2015 GSA Annual Meeting in Baltimore, Maryland, USA (1-4 November 2015)
Paper No. 70-13
Presentation Time: 4:55 PM
AN OLD TWIST ON A NEW PROBLEM: INFERRING THE PALEODISTRIBUTION OF THE PARASITE CAENOCHOLAX (STREPSIPTERA: MYRMECOLACIDAE) FROM A NEW FOSSIL DISCOVERY
ANTELL, Gwen Simmons, Division of Invertebrate Paleontology, Yale University Peabody Museum of Natural History, New Haven, CT 06511, gwen.antell@yale.edu
Many studies have examined the phylogenetic position of insect order Strepsiptera, the “twisted-winged parasites,” but few have investigated the taxon’s unique life history traits, and none have focused on the order’s biogeography. We use new fossil evidence to consider the paleodistribution of parasitic Strepsiptera genus Caenocholax in relation to those of its host taxa. The two new fossil specimens we describe represent i) new species, ii) the northernmost New World record of genus Caenocholax, iii) the oldest record of family Myrmecolacidae, iv) the first record of order Strepsiptera from the Green River Formation, and v) the only preservation of fossil Strepsiptera adults as compression fossils in shale (all 25 previously described fossil Strepsiptera adults are preserved in amber). The two new specimens (YPM 389335 and YPM 320328) are deposited at the Yale Peabody Museum of Natural History, New Haven. Jim Barkley collected both fossils from the early Eocene Green River Formation of Rio Blanco Country, Colorado.

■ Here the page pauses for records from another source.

(** [setBackground] on the item of a cell changes its brush only. *)
Lemma item_setBackground_Some w row column (color : QColor) it :
  item (table_widget w) row column = Some it →
  ∃ w', item_setBackground row column color w = Ok () w'
        ∧ same_frame w w'
        ∧ ∀ r c, item (table_widget w') r c
                 = if decide (r = row ∧ c = column)
                   then Some (mkItem (text it) (SolidBrush color))
                   else item (table_widget w) r c.
Proof.
  intros Hit.
  destruct (setItem_in_table w row column (mkItem (text it) (SolidBrush color)))
    as (w' & Hset & Hframe & Hitems); [by apply item_Some_in_table in Hit|].
  exists w'. split; [|done].
  unfold item_setBackground. rewrite (bind_Ok _ _ w w w) by done. by rewrite Hit.
Qed.

(** A loop whose round [k] puts into the cells [D k] items that satisfy [Q]
    and leaves the other cells alone does so for the cells of all rounds. *)
Lemma for_paints {K} (xs : list K) (body : K → M QColor unit)
    (D : K → Z → Z → Prop) `{∀ k r c, Decision (D k r c)}
    (Q : Z → Z → QTableWidgetItem QColor → Prop)
    (Inv : World QColor → Prop) w :
  (∀ k w1, k ∈ xs → same_frame w w1 → Inv w1 →
     ∃ w2, body k w1 = Ok () w2 ∧ same_frame w1 w2 ∧ Inv w2
       ∧ ∀ r c,
           (D k r c → ∃ it, item (table_widget w2) r c = Some it ∧ Q r c it)
           ∧ (¬ D k r c →
              item (table_widget w2) r c = item (table_widget w1) r c)) →
  Inv w →
  ∃ w', for_ xs body w = Ok () w' ∧ same_frame w w' ∧ Inv w'
    ∧ ∀ r c,
        ((∃ k, k ∈ xs ∧ D k r c) →
         ∃ it, item (table_widget w') r c = Some it ∧ Q r c it)
        ∧ ((∀ k, k ∈ xs → ¬ D k r c) →
           item (table_widget w') r c = item (table_widget w) r c).
Proof.
  revert w. induction xs as [|x xs IH]; intros w Hbody Hinv.
  - exists w. split_and!; [done|apply same_frame_refl|done|].
    intros r c. split; [|done]. intros (k & Hk & _). by apply elem_of_nil in Hk.
  - destruct (Hbody x w) as (w1 & Hx & Hframe1 & Hinv1 & Hcells1);
      [by left|apply same_frame_refl|done|].
    destruct (IH w1) as (w' & Hxs & Hframe' & Hinv' & Hcells'); [|done|].
    { intros k w2 Hk Hframe2 Hinv2. apply Hbody; [by right| |done].
      by apply (same_frame_trans w w1 w2). }
    exists w'. split_and!.
    + by rewrite (for__cons x xs body w w1).
    + by apply (same_frame_trans w w1 w').
    + done.
    + intros r c. destruct (Hcells' r c) as [Hin' Hout'].
      destruct (Hcells1 r c) as [Hin1 Hout1]. split.
      * intros (k & Hk & HD).
        destruct (decide (Exists (λ k, D k r c) xs)) as [Hex|Hnex].
        -- apply Hin'. by apply Exists_exists in Hex.
        -- rewrite Hout'.
           ++ apply Hin1. apply elem_of_cons in Hk as [->|Hk]; [done|].
              destruct Hnex. apply Exists_exists. by exists k.
           ++ intros k' Hk' HD'. apply Hnex. apply Exists_exists. by exists k'.
      * intros Hnone. rewrite Hout'.
        -- apply Hout1. apply Hnone. by left.
        -- intros k Hk. apply Hnone. by right.
Qed.

(** *** TableWidget.change_background_color *)

Lemma populated_same_frame w w' :
  same_frame w w' →
  (∀ r c, is_Some (item (table_widget w) r c) → is_Some (item (table_widget w') r c)) →
  populated (table_widget w) → populated (table_widget w').
Proof.
  intros Hframe Hsome Hpop r c Hin. apply Hsome, Hpop.
  by apply (same_frame_in_table w w').
Qed.

(** Recolouring one row of a populated table gives every cell of the row
    the colour and leaves the other rows as they are. *)
Lemma change_selected_rows_background_color_row w row (color : QColor) :
  0 ≤ row < rowCount (table_widget w) →
  populated (table_widget w) →
  ∃ w', change_selected_rows_background_color row color w = Ok () w'
    ∧ same_frame w w' ∧ populated (table_widget w')
    ∧ ∀ r c,
        (r = row ∧ 0 ≤ c < columnCount (table_widget w) →
         ∃ it, item (table_widget w') r c = Some it
               ∧ background it = SolidBrush color)
        ∧ (r ≠ row → item (table_widget w') r c = item (table_widget w) r c).
Proof.
  intros Hrow Hpop.
  destruct (for_paints (range 0 (columnCount (table_widget w)))
              (λ column, item_setBackground row column color)
              (λ column r c, r = row ∧ c = column)
              (λ _ _ it, background it = SolidBrush color)
              (λ w, populated (table_widget w)) w)
    as (w' & Hloop & Hframe & Hpop' & Hcells); [|done|].
  { intros column w1 Hcol Hframe1 Hpop1. apply elem_of_range in Hcol.
    destruct (Hpop1 row column) as [it Hit].
    { apply (same_frame_in_table w w1); [done|]. unfold in_table. lia. }
    destruct (item_setBackground_Some w1 row column color it Hit)
      as (w2 & Hset & Hframe2 & Hitems).
    exists w2. split_and!; [done|done|..].
    - apply (populated_same_frame w1 w2); [done| |done].
      intros r c Hsome. rewrite Hitems. by destruct (decide _).
    - intros r c. rewrite Hitems. split.
      + intros HD. rewrite decide_True by done. by eexists.
      + intros HD. by rewrite decide_False by done. }
  exists w'. split_and!; [|done|done|].
  - unfold change_selected_rows_background_color.
    by rewrite (bind_Ok _ _ w w w) by done.
  - intros r c. destruct (Hcells r c) as [Hin Hout]. split.
    + intros [-> Hc]. apply Hin. exists c. split; [|done].
      apply elem_of_range. lia.
    + intros Hne. apply Hout. intros k _ [? _]. done.
Qed.

(** Recolouring the rows of a list, one after the other. *)
Lemma change_background_color_loop w (rows : list Z) (color : QColor) :
  (∀ row, row ∈ rows → 0 ≤ row < rowCount (table_widget w)) →
  populated (table_widget w) →
  ∃ w', for_ rows (λ row, change_selected_rows_background_color row color) w
        = Ok () w'
    ∧ same_frame w w' ∧ populated (table_widget w')
    ∧ ∀ r c,
        (r ∈ rows ∧ 0 ≤ c < columnCount (table_widget w) →
         ∃ it, item (table_widget w') r c = Some it
               ∧ background it = SolidBrush color)
        ∧ (r ∉ rows → item (table_widget w') r c = item (table_widget w) r c).
Proof.
  intros Hrows Hpop.
  destruct (for_paints rows
              (λ row, change_selected_rows_background_color row color)
              (λ row r c, r = row ∧ 0 ≤ c < columnCount (table_widget w))
              (λ _ _ it, background it = SolidBrush color)
              (λ w, populated (table_widget w)) w)
    as (w' & Hloop & Hframe & Hpop' & Hcells); [|done|].
  { intros row w1 Hrow Hframe1 Hpop1.
    destruct (change_selected_rows_background_color_row w1 row color)
      as (w2 & Hrec & Hframe2 & Hpop2 & Hcells2); [|done|].
    { destruct Hframe1 as (-> & _). by apply Hrows. }
    exists w2. split_and!; [done..|].
    intros r c. destruct (Hcells2 r c) as [Hin Hout].
    destruct Hframe1 as (_ & Hcols & _). rewrite Hcols in Hin. split; [done|].
    intros HD. destruct (decide (r = row)) as [->|Hne]; [|by apply Hout].
    assert (¬ in_table (table_widget w1) row c) as Hc1.
    { unfold in_table. rewrite Hcols. intros [_ Hc]. by apply HD. }
    assert (¬ in_table (table_widget w2) row c) as Hc2.
    { intros Hc. apply Hc1. by apply (same_frame_in_table w1 w2). }
    unfold item. by rewrite !decide_False. }
  exists w'. split_and!; [done..|].
  intros r c. destruct (Hcells r c) as [Hin Hout]. split.
  - intros [Hr Hc]. apply Hin. by exists r.
  - intros Hr. apply Hout. by intros k Hk [-> _].
Qed.

(** C9.  On a populated table and for selected indexes inside it,
    [change_background_color] leaves the dimensions of the table as they
    are, gives every cell of every selected row the colour, and leaves the
    rows that are not selected as they are.  So a table whose rows are each
    of one colour stays so, and column 0 of a row shows the colour of all the
    cells of the row. *)
Theorem change_background_color_rows w (indexes : list (Z * Z)) (color : QColor) :
  populated (table_widget w) →
  (∀ ix, ix ∈ indexes → in_table (table_widget w) ix.1 ix.2) →
  let t := table_widget w in
  let t' := table_widget (final_world (change_background_color colors indexes color w)) in
  rowCount t' = rowCount t
  ∧ columnCount t' = columnCount t
  ∧ populated t'
  ∧ (∀ row column, row ∈ (fst <$> indexes) → in_table t row column →
       background <$> item t' row column = Some (SolidBrush color))
  ∧ (∀ row column, row ∉ (fst <$> indexes) →
       item t' row column = item t row column)
  ∧ (row_uniform t → row_uniform t').
Proof.
  intros Hpop Hix t t'.
  destruct (change_background_color_loop w
              (elements (list_to_set (fst <$> indexes) : gset Z)) color)
    as (w' & Hloop & Hframe & Hpop' & Hcells); [|done|].
  { intros row Hrow. apply elem_of_elements, elem_of_list_to_set in Hrow.
    apply list_elem_of_fmap in Hrow as (ix & -> & Hin).
    by destruct (Hix ix Hin). }
  assert (t' = table_widget w') as Ht'.
  { subst t'. unfold change_background_color.
    rewrite (bind_Ok _ _ w () w') by done. apply colorChanged_emit_table. }
  clearbody t'. subst t t'.
  assert (∀ row, row ∈ elements (list_to_set (fst <$> indexes) : gset Z)
                 ↔ row ∈ (fst <$> indexes)) as Hsel.
  { intros row. by rewrite elem_of_elements, elem_of_list_to_set. }
  assert (∀ row column, row ∈ (fst <$> indexes) →
            in_table (table_widget w) row column →
            background <$> item (table_widget w') row column
            = Some (SolidBrush color)) as Hin.
  { intros row column Hrow [_ Hc].
    destruct (Hcells row column) as [(it & -> & Hbg) _]; [|by rewrite <-Hbg].
    split; [by apply Hsel|done]. }
  assert (∀ row column, row ∉ (fst <$> indexes) →
            item (table_widget w') row column
            = item (table_widget w) row column) as Hout.
  { intros row column Hrow.
    destruct (Hcells row column) as [_ Hsame]. apply Hsame.
    by rewrite Hsel. }
  destruct Hframe as (Hr & Hc & _).
  split_and!; [done..|].
  intros Huni row column Hcell.
  assert (in_table (table_widget w) row column) as Hcell_t.
  { unfold in_table in *. by rewrite <-Hr, <-Hc. }
  assert (in_table (table_widget w) row 0) as Hcell0
    by (unfold in_table in *; lia).
  destruct (decide (row ∈ (fst <$> indexes))) as [Hrow|Hrow].
  - by rewrite !Hin.
  - rewrite !Hout by done. by apply Huni.
Qed.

In Caenocholax, as in all Myrmecolacidae, females parasitize Orthopteroid insects, and larval males parasitize Formicidae. These two host taxa have been documented in the region of the Green River Formation both as living insects and as Eocene fossils. Contemporary Caenocholax occur only in the neotropics and southern United States, however, and are absent in Colorado. The Green River Formation during the Eocene was likely similar in climate to the modern neotropics. Although the occurrence of hosts is ultimately necessary for the occurrence of the parasite, Eocene and modern distributions of Caenocholax and of its host taxa suggest that environmental parameters relating to climate, rather than host availability, have strongly influenced the parasite’s distribution. Research on Orthopteroid and Formicidae fossils could provide insight into whether or not the change in distribution of parasitic Caenocholax has influenced the hosts’ distribution.